Jetzt wurde auch Connor emotional. „Du weißt genau, warum ich das nicht tue!“ Er schlug mit den Fäusten auf den Tisch. „Ich könnte dann nie wieder als Polizist arbeiten!“

„Jesse bringt mich um, wenn ich da mitmache! Er versucht alles, um mich von Ex-Gays fernzuhalten, weil die mich zu sehr aufregen.“

„Ich werde sicher keiner von denen! Dafür habe ich zu gern S*x mit Männern.“

Gale fuhr zu ihm herum und lachte sarkastisch. „Das weiß ich! Genau deshalb ist es so riskant! Auch wenn die sich einbilden, hetero zu sein, merken die immer noch, ob jemand so richtig schwul ist. Und du kannst vielleicht einem Teil deiner Kollegen etwas vormachen, aber niemandem mit Gay-Radar. Denn du bist so richtig schwul!“ Dann fragte er ruhiger: „Apropos Kollegen: Gibt es keinen einzigen unter ihnen, dem du vertraust?“

Connors Blick huschte unruhig zur Tür. „Die Frage ist nicht ernst gemeint, oder? Das hier ist eine Schlangengrube, und in den letzten acht Jahren ist es sogar noch schlimmer geworden. Bei der Polizei von South Carolina gibt es schon lange rechtsradikale Strömungen. Würde ich mich outen, könnte es passieren, dass die mich lynchen! Du müsstest mal hören, was die teilweise von sich geben!“

Leider stimmt das, räumte Gale gedanklich ein.

Seine Forderung war Blödsinn gewesen. Als der Sodomie-Paragraf noch gegolten hatte, hätte man Connor offiziell kündigen können, heute erledigten das radikale Kräfte durch Mobbing oder Schlimmeres.

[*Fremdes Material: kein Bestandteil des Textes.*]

(* ===== verification/FsmPage.v ===== *)
(** The free space map page: [src/src/gausskernel/storage/freespace/fsmpage.cpp]
    and [src/src/include/storage/fsm_internals.h].

    One FSM page is a binary tree of bytes stored in an array: node 0 is the
    root, the last [LeafNodesPerPage] nodes are the slots, and every upper
    node holds the maximum of its children.  The operations below follow the
    C functions statement by statement; every array access goes through
    [zlookup]/[zupdate], so [Some] means that the whole run stayed inside
    [fp_nodes], and the loops carry fuel which the theorems show to suffice. *)
From S2P Require Import Prelude.

(** ** Geometry *)

Definition MAXALIGN (len : Z) : Z := Z.land (len + 7) (Z.lnot 7).

(** Offset of [pd_linp] in [PageHeaderData]: 8 + 2 + 2 + 2 + 2 + 2 + 2 + 4. *)
Definition SizeOfPageHeaderData : Z := 24.

(** Offset of [fp_nodes] in [FSMPageData]: the [int] before it. *)
Definition offsetof_fp_nodes : Z := 4.

Section Geometry.
Context {bs : BlockSize}.

Definition NodesPerPage : Z := BLCKSZ - MAXALIGN SizeOfPageHeaderData - offsetof_fp_nodes.
Definition NonLeafNodesPerPage : Z := BLCKSZ / 2 - 1.
Definition LeafNodesPerPage : Z := NodesPerPage - NonLeafNodesPerPage.
Definition SlotsPerFSMPage : Z := LeafNodesPerPage.

(** The facts about the page geometry that the proofs use. *)
Lemma geometry :
  127 <= NonLeafNodesPerPage <= 16383 /\
  NodesPerPage = 2 * NonLeafNodesPerPage - 26 /\
  LeafNodesPerPage = NonLeafNodesPerPage - 26.
Proof.
  unfold LeafNodesPerPage, NodesPerPage, NonLeafNodesPerPage.
  change (MAXALIGN SizeOfPageHeaderData) with 24. unfold offsetof_fp_nodes.
  pose proof BLCKSZ_valid.
  repeat match goal with H : _ \/ _ |- _ => destruct H as [H|H] end;
    rewrite H; vm_compute; repeat split; congruence.
Qed.

Lemma SlotsPerFSMPage_range : 101 <= SlotsPerFSMPage <= 16357.
Proof. unfold SlotsPerFSMPage. pose proof geometry. lia. Qed.
End Geometry.

(** ** Data *)

Record FSMPageData := mkFSMPage {
  fp_next_slot : Z;      (* int *)
  fp_nodes : list Z      (* uint8[NodesPerPage] *)
}.

(** ** Operations *)

Definition leftchild (x : Z) : Z := 2 * x + 1.
Definition parentof (x : Z) : Z := Z.quot (x - 1) 2.

Definition rightneighbor (x : Z) : Z :=
  let x := x + 1 in
  if Z.land (x + 1) x =? 0 then parentof x else x.

Arguments leftchild : simpl never.
Arguments parentof : simpl never.
Arguments rightneighbor : simpl never.
(* ===== verification/FreeSpace.v ===== *)
(** The free space map of a relation:
    [src/src/gausskernel/storage/freespace/freespace.cpp] and
    [src/src/include/storage/freespace.h].

    The map is a tree of FSM pages (file FsmPage) stored in a fork of the
    relation in depth-first order.  This file models the conversion of sizes
    to categories, the logical addressing of the tree, and every operation of
    the file on the fork.  A block of the fork is [None] while it is new (all
    zero, [PageIsNew]) and [Some page] after [PageInit]; buffer locks and pins,
    dirty marks, WAL and tracing are not part of the model. *)
From S2P Require Import Prelude FsmPage.

(** ** Constants *)

Definition SizeOfHeapPageHeaderData : Z := 40.  (* PageHeaderData + two TransactionIds *)
Definition sizeof_ItemIdData : Z := 4.

Definition InvalidBlockNumber : Z := 4294967295.

Section Constants.
Context {bs : BlockSize}.

Definition MaxHeapTupleSize : Z :=
  BLCKSZ - MAXALIGN (SizeOfHeapPageHeaderData + sizeof_ItemIdData).
Definition MaxFSMRequestSize : Z := MaxHeapTupleSize.
Definition FSM_CATEGORIES : Z := 256.
Definition FSM_CAT_STEP : Z := BLCKSZ / FSM_CATEGORIES.
Definition FSM_TREE_DEPTH : Z := if 1626 <=? SlotsPerFSMPage then 3 else 4.
Definition FSM_ROOT_LEVEL : Z := FSM_TREE_DEPTH - 1.
Definition FSM_BOTTOM_LEVEL : Z := 0.
End Constants.

(** ** Categories *)

Section Categories.
Context {bs : BlockSize}.

Definition fsm_space_avail_to_cat (avail : Z) : Z :=
  if MaxFSMRequestSize <=? avail then 255
  else
    let cat := s32 (Z.quot avail FSM_CAT_STEP) in
    let cat := if 254 <? cat then 254 else cat in
    u8 cat.

Definition fsm_space_cat_to_avail (cat : Z) : Z :=
  if cat =? 255 then MaxFSMRequestSize else u64 (cat * FSM_CAT_STEP).

Definition fsm_space_needed_to_cat (needed : Z) : result Z :=
  if MaxFSMRequestSize <? needed then Ereport ERRCODE_DATATYPE_MISMATCH
  else if needed =? 0 then Ok 1
  else
    let cat := s32 (Z.quot (needed + FSM_CAT_STEP - 1) FSM_CAT_STEP) in
    let cat := if 255 <? cat then 255 else cat in
    Ok (u8 cat).
End Categories.

(** ** Addressing *)

Record FSMAddress := mkAddr { level : Z; logpageno : Z }.

#[global] Instance FSMAddress_eq_dec : EqDecision FSMAddress.
Proof. solve_decision. Defined.

Section Addressing.
Context {bs : BlockSize}.

Definition g_fsm_root_address : FSMAddress := mkAddr FSM_ROOT_LEVEL 0.

(** [for (l = 0; l < addr.level; l++) leafno *= SlotsPerFSMPage;] *)
Fixpoint first_leaf (l : nat) (leafno : Z) : Z :=
  match l with
  | O => leafno
  | S l' => first_leaf l' (s32 (leafno * SlotsPerFSMPage))
  end.

(** [for (l = 0; l < FSM_TREE_DEPTH; l++) { pages += leafno + 1; leafno /= ...; }] *)
Fixpoint count_pages (l : nat) (pages leafno : Z) : Z :=
  match l with
  | O => pages
  | S l' =>
      count_pages l' (u32 (pages + u32 leafno + 1)) (s32 (Z.quot (u64 leafno) SlotsPerFSMPage))
  end.

Definition fsm_logical_to_physical (addr : FSMAddress) : Z :=
  let leafno := first_leaf (Z.to_nat (level addr)) (logpageno addr) in
  let pages := count_pages (Z.to_nat FSM_TREE_DEPTH) 0 leafno in
  let pages := u32 (pages - level addr) in
  u32 (pages - 1).

(** Returns the address and the slot. *)
Definition fsm_get_location (heapblk : Z) : FSMAddress * Z :=
  (mkAddr FSM_BOTTOM_LEVEL (s32 (Z.quot heapblk SlotsPerFSMPage)),
   u16 (Z.rem heapblk SlotsPerFSMPage)).

Definition fsm_get_heap_blk (addr : FSMAddress) (slot : Z) : Z :=
  u32 (u32 (logpageno addr) * SlotsPerFSMPage + slot).

(** Returns the parent and the slot of the child in it. *)
Definition fsm_get_parent (child : FSMAddress) : FSMAddress * Z :=
  (mkAddr (level child + 1) (s32 (Z.quot (u64 (logpageno child)) SlotsPerFSMPage)),
   u16 (Z.rem (u64 (logpageno child)) SlotsPerFSMPage)).

Definition fsm_get_child (parent : FSMAddress) (slot : Z) : FSMAddress :=
  mkAddr (level parent - 1) (s32 (u64 (logpageno parent) * SlotsPerFSMPage + slot)).

Definition fsm_get_lastblckno (addr : FSMAddress) : Z :=
  let slot := SlotsPerFSMPage - 1 in
  fsm_get_heap_blk addr (u16 slot).

Definition FreeSpaceMapCalTruncBlkNo (relBlkNo : Z) : Z :=
  let '(first_removed_address, _) := fsm_get_location relBlkNo in
  fsm_logical_to_physical first_removed_address.
End Addressing.

(** ** The fork *)

(** What a [Relation] and its [rd_smgr] contribute to these functions. *)
Record Relation := mkRel {
  fork_exists : bool;                        (* smgrexists(FSM_FORKNUM) *)
  fork_blocks : list (option FSMPageData);   (* None: PageIsNew *)
  smgr_fsm_nblocks : Z;                      (* cached size, or InvalidBlockNumber *)
  is_segment : bool                          (* IsSegmentFileNode(rd_node) *)
}.

Section Fork.
Context {bs : BlockSize}.

Definition smgrnblocks (rel : Relation) : Z := zlen (fork_blocks rel).

Definition with_blocks (rel : Relation) (blocks : list (option FSMPageData)) : Relation :=
  mkRel (fork_exists rel) blocks (smgr_fsm_nblocks rel) (is_segment rel).
Definition with_cache (rel : Relation) (n : Z) : Relation :=
  mkRel (fork_exists rel) (fork_blocks rel) n (is_segment rel).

„Was ist mit Detective Brown?“, fragte Gale, als ihm die Begegnung mit ihm im Fall Douglas einfiel.

„Was soll mit ihm sein?“

„Er ist auch heimlich schwul. Ihr könntet euch zusammentun.“

„Ist er?“ Connor schien das nicht gewusst zu haben. Dann schüttelte er den Kopf. „Selbst wenn, er würde sich nie auf so etwas einlassen. Er ist ein sehr vorsichtiger, verschlossener Mann.“ Er erhob sich und kam zu Gale. „Ich habe Angst. Vor dem, was passieren würde, wenn herauskäme, dass ich schwul bin. Ich weiß genau, wie das sein würde. Es ist keine Option, glaub mir. Ich habe Angst vor dem, was ich vorhabe. Aber es ist alles nichts gegen die Angst, die diese drei“, er wies auf die Akten auf dem Schreibtisch, „gehabt haben müssen, als sie festgestellt haben, wie das für sie enden wird!“

Gale raufte sich die Haare. „Ich bin kein Polizist, Connor. Trage die Informationen zusammen und schicke sie den zuständigen Ermittlern anonym!“

„Dafür brauche ich erst einmal ein paar Beweise!“

„Sobald sie wissen, dass es einen Zusammenhang gibt, können sie die selbst suchen!“

„Das ist im Moment viel zu dürftig. Ich brauche mehr. Ich werde es tun – ob mit oder ohne deine Hilfe!“

Gale konnte sehen, wie ernst er das meinte. Was ihn vor allem beunruhigte, war, dass es sich um blinden Aktionismus handelte. Denn ein Hinweis an die jeweiligen Ermittler würde sehr wohl ausreichen.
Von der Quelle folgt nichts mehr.